Sie diskutieren weiter über muslimische Theologie, Sprache und Übersetzung, Kultur und Liebe. „Zwei Milliarden Menschen hassen Sie“, informiert A. Rushdie. „Wie muss es sich anfühlen, so gehasst zu werden?“ Rushdie plädiert vergeblich für seinen Standpunkt und verweist auf sein Engagement für eine Moschee am Ground Zero, seine Opposition gegen den Hindu-Nationalismus der indischen Regierung und seine Sympathiebekundungen für die Muslime in Kaschmir. Vergeblich: „Wir wissen, wer Sie sind“, erklärt A.. ​​„Wenn Sie glauben, Sie könnten uns für sich gewinnen, dann sind Sie ein Narr.“ Rushdies Anrufungen von Bertrand Russell, Hans Christian Andersen und Jodi Picoult sind vergebens.

Der Autor schiebt diese Konfrontationsphantasien beiseite, bis sie Wirklichkeit zu werden drohen. A. zögert, sich schuldig zu bekennen, und es droht die Gefahr, dass Rushdie vor Gericht gegen ihn aussagt, viel als Samuel Beckett in einem Pariser Gerichtssaal seinem eigenen Angreifer gegenübertrat. Er stellt sich erneut vor, was er vor Gericht sagen würde, und kommt zu dem vernünftigen Schluss, dass er sagen würde: „Sie interessieren mich nicht, und auch nicht die Ideologie, die Sie angeblich vertreten und die Sie so schlecht vertreten. Ich habe mein Leben und meine Arbeit, und es gibt Menschen, die mich lieben.
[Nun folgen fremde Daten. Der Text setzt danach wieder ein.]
(** * A batch proxy for examination results: the two request handlers

    The repository holds two copies of one serverless handler,
    [api/regular/result.js] and an older copy whose file name is not known
    (called [part_000] below).  A handler validates four query parameters,
    derives five consecutive registration numbers from [reg_no], fetches
    each of them from the upstream result API and answers with one status
    object per number.

    Modelling decisions.
    - Strings are [string]s read as ASCII text.  [toUpperCase] maps the
      letters a-z only, and [parseInt] skips the ASCII white space only.
    - A query parameter is absent, a string, or, when its key is repeated in
      the query string, an array of the values given (Node's parser, which
      the Vercel runtime uses, builds the array from the second occurrence
      on, so an array has two elements at least).
    - An [async] function is a computation that threads the log of the
      upstream requests issued so far and ends in a value or in a thrown
      error.  The upstream server is a function from the request to what
      [fetch] and [json()] deliver for it.
    - A JSON number is [JNumber t], [t] being its text as JavaScript prints
      it ([Number.prototype.toString]); the text determines the number up
      to the sign of zero, so that comparing and printing numbers need no
      arithmetic.  [JNum z] is the number of the integer [z], for an
      integer that JavaScript prints in plain decimal. *)

From Stdlib Require Import ZArith String Ascii List DecimalString.
From stdpp Require Import base gmap strings list pretty.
Diese Dinge sind mir wichtig.“

Unterwegs wird Rushdie mit seiner eigenen Sterblichkeit konfrontiert – und mit der seiner literarischen Freunde und Zeitgenossen. Martin Amis stirbt an Speiseröhrenkrebs, ebenso wie Milan Kundera. Paul Auster gibt bekannt, dass er an Lungenkrebs leidet. „Der Tod tauchte an den falschen Adressen auf“, beklagt Rushdie.

Die Leser werden sich freuen, dass Messer ist vollgepackt mit den für Rushdie typischen literarischen Schnörkeln – dem „falschen Namen des Mörders, der aus den echten Namen bekannter schiitischer Extremisten konstruiert wurde“, „wie ich (Herrn A) in der Privatsphäre meines Zuhauses nenne, ist meine Sache“; „Ich ramme dir die Schärfe meines Mörders in den Nacken. Spürst du das?;“ die Flugzeuge des 11. September „schnitten wie tödliche Klingen in die Körper ihrer Ziele, der Twin Towers.“

In seiner charakteristischen Art meditiert Rushdie ausführlich über seinen Titelbegriff „Messer“. „Das Messer hat mich von dieser Welt getrennt, mich brutal herausgeschnitten und mich in dieses schreiende Bett gelegt“, klagt er mitten in seiner Genesung. Er gesteht, dass er „viel über die Idee des Messers nachgedacht“ habe: als Werkzeug (Küche), als Helfer (Schweizer Armee), als Vermittler von Ritualen (Hochzeitstorte) und als konzeptionelle Hilfe (Ockhams Rasiermesser). „Es ist moralisch neutral“, schlussfolgert er. „Unmoralisch ist der Missbrauch von Messern.“ Er erkennt auch, dass „die Sprache mein Messer war“ und dass er besser ist als die meisten anderen in rhetorischen Scharmützeln, wenn auch nicht in physischen.

Einige Details hätte man aus Rushdies Bericht über seine Genesung weglassen sollen. Schwierigkeiten bei der Physiotherapie, Einzelheiten zu seinen Fingersehnen und nicht damit zusammenhängende Prostata- und Harnprobleme scheinen für ein Buch mit solch gehobenem Ton zugleich zu persönlich und zu kleinlich. Auch die zufälligen Seitenhiebe auf den „fanatischen Revisionismus“ in Florida sind völlig fehl am Platz.

Doch letztlich erinnert uns Rushdie daran, dass die Menschheit viele Facetten hat. „Wir tragen in uns die Möglichkeit, einen alten Fremden fast grundlos zu ermorden … und wir tragen auch das Gegenmittel gegen diese Krankheit in uns – Mut, Selbstlosigkeit, die Bereitschaft, sich selbst zu riskieren, um diesem alten Fremden zu helfen, der am Boden liegt.“ Möge dies (ja!) Leben Legenden erinnern uns schon seit vielen Jahren an unsere besseren Engel und zeigen uns, wie wir sie lenken können.